**WHAT YOU HAVE TO DO**
Starting at the line with "match demo_position with" and going on through the line with "[core.rs], [api.rs])", reproduce each line in the records below exactly and nothing more.

═════ RECORDS FOR THE TASK ═════

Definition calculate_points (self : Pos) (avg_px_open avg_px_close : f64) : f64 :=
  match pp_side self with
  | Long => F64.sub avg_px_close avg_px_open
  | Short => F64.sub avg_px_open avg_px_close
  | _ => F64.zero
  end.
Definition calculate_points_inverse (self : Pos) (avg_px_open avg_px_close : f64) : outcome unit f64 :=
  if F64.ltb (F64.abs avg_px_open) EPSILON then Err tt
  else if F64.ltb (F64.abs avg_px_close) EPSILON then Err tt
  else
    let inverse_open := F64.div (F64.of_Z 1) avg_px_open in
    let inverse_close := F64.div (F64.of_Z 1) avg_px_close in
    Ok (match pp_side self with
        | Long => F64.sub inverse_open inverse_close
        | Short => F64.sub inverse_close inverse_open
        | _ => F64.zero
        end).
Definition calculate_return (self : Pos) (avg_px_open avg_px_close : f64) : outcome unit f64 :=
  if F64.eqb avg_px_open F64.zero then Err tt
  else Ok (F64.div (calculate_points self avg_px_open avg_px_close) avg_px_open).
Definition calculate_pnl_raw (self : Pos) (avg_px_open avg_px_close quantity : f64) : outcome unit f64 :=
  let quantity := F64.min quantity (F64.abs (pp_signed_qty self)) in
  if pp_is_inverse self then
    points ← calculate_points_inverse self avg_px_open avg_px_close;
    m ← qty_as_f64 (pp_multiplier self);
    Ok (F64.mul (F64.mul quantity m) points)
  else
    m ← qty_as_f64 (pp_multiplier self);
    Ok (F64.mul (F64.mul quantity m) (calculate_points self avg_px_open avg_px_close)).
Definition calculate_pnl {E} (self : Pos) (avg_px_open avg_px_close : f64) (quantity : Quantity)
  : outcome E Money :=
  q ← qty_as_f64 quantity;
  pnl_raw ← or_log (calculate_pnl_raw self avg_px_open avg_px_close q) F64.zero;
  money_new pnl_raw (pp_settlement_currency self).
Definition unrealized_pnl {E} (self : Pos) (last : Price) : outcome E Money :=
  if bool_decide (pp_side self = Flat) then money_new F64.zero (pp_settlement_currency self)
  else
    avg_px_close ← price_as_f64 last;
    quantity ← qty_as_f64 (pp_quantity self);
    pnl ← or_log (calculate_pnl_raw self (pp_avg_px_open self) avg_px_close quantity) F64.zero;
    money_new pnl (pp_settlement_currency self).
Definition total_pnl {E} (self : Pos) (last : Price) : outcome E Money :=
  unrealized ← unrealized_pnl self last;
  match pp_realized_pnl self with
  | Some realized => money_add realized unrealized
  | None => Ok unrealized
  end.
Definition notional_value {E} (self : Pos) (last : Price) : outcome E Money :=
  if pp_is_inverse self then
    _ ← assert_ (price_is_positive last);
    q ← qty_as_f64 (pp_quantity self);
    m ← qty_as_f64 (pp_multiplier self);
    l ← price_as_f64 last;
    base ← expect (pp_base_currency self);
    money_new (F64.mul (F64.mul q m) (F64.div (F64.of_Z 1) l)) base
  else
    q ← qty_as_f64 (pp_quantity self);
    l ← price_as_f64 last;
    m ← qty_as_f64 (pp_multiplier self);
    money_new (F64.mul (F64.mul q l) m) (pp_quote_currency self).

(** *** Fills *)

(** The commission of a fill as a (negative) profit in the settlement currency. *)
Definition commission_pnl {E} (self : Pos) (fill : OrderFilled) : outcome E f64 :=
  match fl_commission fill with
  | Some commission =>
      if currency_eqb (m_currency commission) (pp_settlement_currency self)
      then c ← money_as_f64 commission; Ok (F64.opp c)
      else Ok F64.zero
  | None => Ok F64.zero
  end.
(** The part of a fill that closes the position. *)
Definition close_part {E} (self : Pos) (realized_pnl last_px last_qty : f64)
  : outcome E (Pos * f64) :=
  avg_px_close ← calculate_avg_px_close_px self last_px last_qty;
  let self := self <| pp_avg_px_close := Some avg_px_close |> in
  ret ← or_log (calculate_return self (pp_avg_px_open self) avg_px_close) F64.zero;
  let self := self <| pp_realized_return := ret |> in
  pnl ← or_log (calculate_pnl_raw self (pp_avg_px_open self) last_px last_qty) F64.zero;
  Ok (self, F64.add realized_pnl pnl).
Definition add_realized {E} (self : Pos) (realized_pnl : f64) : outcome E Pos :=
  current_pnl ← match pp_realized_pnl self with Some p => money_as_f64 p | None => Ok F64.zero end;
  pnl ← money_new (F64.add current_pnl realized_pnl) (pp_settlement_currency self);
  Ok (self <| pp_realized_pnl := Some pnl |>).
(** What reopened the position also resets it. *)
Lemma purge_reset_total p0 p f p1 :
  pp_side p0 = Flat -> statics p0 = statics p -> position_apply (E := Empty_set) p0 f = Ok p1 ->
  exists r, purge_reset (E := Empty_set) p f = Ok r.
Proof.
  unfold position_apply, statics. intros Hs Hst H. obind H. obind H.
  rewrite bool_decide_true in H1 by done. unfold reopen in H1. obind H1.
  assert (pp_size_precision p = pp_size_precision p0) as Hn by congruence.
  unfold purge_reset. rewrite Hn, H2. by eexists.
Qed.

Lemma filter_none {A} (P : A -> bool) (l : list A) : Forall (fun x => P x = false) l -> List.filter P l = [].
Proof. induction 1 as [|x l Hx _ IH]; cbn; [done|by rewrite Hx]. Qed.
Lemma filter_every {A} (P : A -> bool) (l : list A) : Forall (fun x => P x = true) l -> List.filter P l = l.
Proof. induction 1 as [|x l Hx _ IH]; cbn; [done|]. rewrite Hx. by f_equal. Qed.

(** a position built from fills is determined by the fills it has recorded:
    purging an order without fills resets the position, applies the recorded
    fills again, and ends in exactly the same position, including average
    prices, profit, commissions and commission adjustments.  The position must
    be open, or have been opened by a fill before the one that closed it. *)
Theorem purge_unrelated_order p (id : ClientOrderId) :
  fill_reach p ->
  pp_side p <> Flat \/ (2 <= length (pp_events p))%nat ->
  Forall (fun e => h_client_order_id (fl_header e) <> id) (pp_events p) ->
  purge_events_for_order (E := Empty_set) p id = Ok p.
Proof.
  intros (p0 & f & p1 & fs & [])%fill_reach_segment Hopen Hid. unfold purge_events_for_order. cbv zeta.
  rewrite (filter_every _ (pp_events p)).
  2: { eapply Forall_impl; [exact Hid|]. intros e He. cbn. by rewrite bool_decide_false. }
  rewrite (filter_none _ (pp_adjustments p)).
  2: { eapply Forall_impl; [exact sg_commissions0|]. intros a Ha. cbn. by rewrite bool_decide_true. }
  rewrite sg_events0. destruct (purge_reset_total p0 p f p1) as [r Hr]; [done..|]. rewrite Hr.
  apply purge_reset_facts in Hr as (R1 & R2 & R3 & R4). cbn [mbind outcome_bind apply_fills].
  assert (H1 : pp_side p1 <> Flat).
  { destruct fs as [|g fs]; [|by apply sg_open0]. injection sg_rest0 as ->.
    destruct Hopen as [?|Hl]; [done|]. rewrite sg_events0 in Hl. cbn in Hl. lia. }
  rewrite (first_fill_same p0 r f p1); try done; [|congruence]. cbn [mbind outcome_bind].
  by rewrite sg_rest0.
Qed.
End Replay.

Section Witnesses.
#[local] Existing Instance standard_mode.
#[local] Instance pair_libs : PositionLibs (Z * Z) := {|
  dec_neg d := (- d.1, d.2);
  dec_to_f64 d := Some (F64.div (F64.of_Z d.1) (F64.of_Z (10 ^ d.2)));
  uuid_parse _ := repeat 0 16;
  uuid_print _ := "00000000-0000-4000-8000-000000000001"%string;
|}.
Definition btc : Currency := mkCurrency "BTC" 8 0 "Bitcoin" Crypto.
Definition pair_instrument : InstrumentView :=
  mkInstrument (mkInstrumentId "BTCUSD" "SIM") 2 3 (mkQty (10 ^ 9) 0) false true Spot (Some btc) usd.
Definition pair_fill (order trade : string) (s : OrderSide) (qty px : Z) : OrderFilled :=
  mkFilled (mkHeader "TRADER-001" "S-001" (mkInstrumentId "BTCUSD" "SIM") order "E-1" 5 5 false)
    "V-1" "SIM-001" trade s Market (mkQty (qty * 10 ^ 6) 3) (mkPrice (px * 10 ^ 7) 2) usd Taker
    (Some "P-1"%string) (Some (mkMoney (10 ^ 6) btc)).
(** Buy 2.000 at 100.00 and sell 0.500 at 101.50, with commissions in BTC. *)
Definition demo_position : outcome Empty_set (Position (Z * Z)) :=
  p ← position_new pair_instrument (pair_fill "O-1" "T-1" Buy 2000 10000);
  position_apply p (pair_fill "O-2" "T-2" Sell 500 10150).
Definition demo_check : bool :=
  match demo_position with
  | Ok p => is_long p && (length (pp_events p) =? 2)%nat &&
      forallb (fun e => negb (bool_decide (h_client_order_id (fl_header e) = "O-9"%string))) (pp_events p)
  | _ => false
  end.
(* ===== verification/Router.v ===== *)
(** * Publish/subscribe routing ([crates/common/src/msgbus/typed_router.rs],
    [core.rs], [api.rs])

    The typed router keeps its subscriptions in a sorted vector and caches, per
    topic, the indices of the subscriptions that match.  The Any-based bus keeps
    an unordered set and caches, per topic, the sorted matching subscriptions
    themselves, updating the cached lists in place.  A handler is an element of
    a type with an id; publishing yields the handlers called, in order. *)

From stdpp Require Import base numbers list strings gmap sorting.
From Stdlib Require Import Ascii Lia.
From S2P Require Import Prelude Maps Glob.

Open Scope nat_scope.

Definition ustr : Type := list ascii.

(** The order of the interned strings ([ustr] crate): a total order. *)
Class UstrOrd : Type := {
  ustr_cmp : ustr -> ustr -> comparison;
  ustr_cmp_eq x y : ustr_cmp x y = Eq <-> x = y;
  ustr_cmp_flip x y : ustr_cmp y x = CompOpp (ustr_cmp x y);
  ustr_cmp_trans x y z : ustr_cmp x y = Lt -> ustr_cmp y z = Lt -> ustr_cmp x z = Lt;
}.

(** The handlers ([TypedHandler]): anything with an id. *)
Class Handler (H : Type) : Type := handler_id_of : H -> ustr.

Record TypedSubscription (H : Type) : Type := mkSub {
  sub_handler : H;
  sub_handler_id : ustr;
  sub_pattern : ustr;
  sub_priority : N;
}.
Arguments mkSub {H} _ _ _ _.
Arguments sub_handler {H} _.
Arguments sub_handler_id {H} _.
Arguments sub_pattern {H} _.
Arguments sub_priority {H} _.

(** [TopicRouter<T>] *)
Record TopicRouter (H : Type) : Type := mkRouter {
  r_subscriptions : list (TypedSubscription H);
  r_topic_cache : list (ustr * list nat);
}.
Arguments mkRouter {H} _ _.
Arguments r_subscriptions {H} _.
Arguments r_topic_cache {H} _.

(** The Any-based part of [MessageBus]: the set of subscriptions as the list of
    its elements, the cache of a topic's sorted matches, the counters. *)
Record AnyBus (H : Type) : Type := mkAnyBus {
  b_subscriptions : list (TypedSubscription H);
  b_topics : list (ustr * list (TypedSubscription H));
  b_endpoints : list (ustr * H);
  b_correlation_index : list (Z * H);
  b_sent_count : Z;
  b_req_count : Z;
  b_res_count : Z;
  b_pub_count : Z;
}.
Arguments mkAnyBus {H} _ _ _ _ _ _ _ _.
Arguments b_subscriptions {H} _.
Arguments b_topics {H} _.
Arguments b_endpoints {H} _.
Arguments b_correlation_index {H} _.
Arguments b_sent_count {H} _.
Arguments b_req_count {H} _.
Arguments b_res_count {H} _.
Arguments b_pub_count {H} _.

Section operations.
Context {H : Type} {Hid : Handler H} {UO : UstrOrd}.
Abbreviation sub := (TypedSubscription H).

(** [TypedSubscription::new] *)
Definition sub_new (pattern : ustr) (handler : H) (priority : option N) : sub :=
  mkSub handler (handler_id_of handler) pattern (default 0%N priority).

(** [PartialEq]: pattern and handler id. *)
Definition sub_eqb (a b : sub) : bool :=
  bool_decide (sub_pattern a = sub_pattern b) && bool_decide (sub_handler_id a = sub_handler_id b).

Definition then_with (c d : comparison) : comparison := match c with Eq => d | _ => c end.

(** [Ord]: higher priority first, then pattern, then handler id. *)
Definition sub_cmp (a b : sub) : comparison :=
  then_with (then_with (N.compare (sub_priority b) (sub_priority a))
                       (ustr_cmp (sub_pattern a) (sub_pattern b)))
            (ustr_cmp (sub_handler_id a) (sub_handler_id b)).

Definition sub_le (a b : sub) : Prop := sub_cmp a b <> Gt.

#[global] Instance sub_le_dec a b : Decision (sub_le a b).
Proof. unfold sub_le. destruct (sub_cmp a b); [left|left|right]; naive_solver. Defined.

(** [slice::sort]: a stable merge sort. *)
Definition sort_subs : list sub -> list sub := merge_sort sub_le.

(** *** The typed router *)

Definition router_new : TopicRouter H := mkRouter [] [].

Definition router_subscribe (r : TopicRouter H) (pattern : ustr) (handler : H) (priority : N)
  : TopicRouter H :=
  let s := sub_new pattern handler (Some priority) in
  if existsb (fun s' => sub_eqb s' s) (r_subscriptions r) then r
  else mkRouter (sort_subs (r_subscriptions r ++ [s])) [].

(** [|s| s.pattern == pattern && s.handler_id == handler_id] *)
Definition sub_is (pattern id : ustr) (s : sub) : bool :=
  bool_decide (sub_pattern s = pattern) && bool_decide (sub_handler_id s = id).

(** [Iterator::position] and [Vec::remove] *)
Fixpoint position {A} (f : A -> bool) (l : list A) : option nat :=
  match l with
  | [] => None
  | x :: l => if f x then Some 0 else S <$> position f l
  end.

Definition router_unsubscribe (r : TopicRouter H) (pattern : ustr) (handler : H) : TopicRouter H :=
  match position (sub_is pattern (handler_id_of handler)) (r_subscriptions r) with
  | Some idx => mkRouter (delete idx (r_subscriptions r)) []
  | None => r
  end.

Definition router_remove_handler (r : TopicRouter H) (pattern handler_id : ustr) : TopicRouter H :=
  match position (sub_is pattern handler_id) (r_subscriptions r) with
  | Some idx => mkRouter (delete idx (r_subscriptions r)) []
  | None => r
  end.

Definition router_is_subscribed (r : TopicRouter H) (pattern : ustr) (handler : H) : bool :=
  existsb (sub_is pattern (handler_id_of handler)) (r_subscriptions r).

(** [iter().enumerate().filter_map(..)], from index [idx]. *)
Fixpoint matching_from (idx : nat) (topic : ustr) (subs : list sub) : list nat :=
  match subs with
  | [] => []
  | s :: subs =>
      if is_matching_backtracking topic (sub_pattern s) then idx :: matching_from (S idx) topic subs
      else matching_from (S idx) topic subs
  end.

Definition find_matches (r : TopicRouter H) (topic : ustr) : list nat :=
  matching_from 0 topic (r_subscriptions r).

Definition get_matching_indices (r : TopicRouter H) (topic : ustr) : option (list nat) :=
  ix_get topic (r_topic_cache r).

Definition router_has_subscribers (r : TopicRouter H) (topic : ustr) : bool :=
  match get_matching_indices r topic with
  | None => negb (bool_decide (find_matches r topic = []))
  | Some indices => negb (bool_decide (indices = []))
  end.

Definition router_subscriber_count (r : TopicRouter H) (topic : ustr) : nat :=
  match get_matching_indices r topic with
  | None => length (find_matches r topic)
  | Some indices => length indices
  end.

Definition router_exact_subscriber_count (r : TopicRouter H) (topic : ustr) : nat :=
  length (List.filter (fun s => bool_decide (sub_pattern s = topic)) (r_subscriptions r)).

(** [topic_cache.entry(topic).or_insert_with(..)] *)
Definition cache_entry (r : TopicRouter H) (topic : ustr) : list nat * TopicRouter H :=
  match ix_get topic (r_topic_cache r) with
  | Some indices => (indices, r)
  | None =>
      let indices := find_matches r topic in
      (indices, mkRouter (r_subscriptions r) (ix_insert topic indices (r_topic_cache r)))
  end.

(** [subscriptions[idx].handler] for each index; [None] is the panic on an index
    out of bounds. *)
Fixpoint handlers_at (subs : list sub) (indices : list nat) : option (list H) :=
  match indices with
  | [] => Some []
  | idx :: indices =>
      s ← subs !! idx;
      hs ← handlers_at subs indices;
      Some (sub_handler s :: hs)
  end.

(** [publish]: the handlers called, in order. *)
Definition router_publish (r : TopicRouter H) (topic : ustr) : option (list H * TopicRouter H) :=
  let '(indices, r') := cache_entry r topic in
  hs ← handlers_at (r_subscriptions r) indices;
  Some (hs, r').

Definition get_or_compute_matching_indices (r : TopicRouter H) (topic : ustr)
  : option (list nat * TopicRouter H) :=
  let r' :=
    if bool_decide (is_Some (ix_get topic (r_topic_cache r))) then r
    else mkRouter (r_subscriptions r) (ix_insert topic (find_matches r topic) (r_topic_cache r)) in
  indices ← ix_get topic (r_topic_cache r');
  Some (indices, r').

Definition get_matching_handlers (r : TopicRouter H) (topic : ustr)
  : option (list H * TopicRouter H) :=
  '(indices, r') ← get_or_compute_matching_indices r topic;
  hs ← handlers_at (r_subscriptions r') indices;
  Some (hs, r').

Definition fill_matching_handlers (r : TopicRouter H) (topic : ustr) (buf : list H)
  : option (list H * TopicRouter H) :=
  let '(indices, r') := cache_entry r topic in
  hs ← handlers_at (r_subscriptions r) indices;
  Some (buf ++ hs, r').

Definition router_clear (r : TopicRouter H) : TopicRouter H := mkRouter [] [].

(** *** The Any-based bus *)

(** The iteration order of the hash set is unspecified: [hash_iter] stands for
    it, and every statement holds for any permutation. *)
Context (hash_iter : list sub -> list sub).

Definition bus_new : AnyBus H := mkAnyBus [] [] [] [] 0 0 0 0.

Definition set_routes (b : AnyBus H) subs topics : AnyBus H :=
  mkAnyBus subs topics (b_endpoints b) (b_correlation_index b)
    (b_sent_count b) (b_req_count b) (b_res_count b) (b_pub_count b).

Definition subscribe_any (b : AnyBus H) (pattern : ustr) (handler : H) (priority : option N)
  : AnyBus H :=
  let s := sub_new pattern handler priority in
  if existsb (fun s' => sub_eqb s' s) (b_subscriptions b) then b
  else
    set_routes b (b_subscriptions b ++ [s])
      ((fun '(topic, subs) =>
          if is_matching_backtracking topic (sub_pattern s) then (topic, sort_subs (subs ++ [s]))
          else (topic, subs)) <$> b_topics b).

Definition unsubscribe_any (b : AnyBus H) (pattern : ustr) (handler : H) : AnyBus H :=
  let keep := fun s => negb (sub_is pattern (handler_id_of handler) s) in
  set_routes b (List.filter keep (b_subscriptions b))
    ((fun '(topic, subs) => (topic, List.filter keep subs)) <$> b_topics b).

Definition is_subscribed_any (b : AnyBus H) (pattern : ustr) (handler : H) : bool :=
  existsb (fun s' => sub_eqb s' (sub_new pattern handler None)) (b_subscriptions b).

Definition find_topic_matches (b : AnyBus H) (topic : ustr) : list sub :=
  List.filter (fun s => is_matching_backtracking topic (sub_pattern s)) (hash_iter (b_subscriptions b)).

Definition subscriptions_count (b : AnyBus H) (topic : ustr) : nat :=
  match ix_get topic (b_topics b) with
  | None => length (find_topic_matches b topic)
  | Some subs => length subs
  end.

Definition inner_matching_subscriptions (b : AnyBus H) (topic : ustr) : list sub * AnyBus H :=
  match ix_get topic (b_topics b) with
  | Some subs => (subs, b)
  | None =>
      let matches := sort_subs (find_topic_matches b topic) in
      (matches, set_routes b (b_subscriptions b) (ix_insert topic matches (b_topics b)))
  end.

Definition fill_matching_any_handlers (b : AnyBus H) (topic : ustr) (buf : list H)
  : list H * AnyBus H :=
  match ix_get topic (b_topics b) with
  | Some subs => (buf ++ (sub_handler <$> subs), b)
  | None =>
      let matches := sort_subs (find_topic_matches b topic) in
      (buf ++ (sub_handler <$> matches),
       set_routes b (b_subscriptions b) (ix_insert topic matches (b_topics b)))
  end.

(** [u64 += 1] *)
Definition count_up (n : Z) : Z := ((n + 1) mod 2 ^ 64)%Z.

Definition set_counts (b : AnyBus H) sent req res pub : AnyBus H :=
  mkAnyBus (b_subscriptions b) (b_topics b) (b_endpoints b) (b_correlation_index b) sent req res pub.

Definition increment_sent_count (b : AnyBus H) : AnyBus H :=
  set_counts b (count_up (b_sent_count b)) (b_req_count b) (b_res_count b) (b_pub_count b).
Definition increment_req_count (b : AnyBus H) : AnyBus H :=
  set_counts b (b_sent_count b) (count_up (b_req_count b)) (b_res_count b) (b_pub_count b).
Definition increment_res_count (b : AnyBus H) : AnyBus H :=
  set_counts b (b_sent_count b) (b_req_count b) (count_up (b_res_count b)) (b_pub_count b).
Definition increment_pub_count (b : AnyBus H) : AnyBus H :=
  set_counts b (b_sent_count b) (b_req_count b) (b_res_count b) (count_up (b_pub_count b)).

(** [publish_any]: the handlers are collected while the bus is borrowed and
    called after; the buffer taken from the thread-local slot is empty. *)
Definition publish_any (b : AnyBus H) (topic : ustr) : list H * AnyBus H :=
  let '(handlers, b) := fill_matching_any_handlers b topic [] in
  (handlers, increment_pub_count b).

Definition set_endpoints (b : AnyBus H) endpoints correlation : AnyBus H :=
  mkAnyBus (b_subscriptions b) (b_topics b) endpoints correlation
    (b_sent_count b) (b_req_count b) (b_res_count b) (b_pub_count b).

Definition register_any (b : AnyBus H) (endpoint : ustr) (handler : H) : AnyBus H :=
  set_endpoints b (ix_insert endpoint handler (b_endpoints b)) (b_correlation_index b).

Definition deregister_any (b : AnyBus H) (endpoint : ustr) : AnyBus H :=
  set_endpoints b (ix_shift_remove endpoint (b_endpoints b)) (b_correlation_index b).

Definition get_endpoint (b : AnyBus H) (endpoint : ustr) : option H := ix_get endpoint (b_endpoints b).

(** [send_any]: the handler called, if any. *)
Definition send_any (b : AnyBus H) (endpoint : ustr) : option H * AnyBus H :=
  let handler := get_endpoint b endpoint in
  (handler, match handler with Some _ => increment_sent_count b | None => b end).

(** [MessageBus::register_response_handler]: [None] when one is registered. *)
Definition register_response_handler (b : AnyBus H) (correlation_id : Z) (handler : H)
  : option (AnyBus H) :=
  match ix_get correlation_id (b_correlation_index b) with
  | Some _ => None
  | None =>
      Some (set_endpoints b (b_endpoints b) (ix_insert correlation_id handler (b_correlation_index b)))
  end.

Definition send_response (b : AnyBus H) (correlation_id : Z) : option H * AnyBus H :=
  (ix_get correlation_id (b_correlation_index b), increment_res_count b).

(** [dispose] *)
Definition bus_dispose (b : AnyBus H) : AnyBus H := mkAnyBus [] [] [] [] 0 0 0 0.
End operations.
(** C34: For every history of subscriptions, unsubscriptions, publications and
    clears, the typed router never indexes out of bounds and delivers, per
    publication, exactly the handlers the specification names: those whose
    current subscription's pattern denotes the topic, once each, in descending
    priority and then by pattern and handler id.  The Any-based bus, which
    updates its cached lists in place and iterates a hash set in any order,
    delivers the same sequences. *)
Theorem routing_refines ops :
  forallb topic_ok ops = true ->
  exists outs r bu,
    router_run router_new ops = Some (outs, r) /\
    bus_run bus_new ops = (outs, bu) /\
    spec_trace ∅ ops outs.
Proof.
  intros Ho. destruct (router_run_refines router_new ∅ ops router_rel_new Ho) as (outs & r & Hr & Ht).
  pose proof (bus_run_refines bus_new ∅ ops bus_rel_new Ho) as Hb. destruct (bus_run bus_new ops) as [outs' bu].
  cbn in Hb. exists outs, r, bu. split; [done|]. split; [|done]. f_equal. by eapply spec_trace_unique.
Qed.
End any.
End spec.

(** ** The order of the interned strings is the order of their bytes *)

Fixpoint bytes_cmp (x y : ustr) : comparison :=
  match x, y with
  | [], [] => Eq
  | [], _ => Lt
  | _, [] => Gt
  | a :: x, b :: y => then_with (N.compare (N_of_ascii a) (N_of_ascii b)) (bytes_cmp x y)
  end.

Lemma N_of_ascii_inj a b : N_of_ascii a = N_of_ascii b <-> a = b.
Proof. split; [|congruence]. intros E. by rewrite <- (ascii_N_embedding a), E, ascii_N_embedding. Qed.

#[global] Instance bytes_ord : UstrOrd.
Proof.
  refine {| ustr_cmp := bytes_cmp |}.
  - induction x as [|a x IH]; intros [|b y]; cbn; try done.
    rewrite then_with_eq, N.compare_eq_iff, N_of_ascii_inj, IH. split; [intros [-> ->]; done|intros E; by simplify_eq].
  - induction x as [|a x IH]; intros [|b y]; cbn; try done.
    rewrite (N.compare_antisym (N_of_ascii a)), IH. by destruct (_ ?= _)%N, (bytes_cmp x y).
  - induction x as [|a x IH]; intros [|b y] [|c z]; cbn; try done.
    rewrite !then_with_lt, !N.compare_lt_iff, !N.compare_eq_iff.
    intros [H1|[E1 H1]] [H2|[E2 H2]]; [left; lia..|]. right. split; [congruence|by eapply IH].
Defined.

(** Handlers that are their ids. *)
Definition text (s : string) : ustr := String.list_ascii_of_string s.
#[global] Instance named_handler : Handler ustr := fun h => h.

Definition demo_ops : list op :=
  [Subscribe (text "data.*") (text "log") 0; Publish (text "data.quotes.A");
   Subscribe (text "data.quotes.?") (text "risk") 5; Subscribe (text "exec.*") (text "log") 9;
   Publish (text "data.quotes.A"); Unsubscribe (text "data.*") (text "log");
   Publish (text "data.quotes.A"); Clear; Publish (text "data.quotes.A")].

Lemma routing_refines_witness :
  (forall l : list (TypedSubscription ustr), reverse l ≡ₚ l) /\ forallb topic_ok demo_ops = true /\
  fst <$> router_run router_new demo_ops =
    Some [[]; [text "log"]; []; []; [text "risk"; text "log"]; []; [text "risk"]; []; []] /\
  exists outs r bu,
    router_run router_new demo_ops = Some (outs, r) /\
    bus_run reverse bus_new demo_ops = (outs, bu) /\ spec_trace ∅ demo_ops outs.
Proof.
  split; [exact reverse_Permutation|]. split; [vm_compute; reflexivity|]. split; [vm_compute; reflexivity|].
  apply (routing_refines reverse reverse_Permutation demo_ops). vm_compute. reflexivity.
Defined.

═════

**EXERCISE OUTPUT**
  match demo_position with
  | Ok p => is_long p && (length (pp_events p) =? 2)%nat &&
      forallb (fun e => negb (bool_decide (h_client_order_id (fl_header e) = "O-9"%string))) (pp_events p)
  | _ => false
  end.
(* ===== verification/Router.v ===== *)
(** * Publish/subscribe routing ([crates/common/src/msgbus/typed_router.rs],
    [core.rs], [api.rs])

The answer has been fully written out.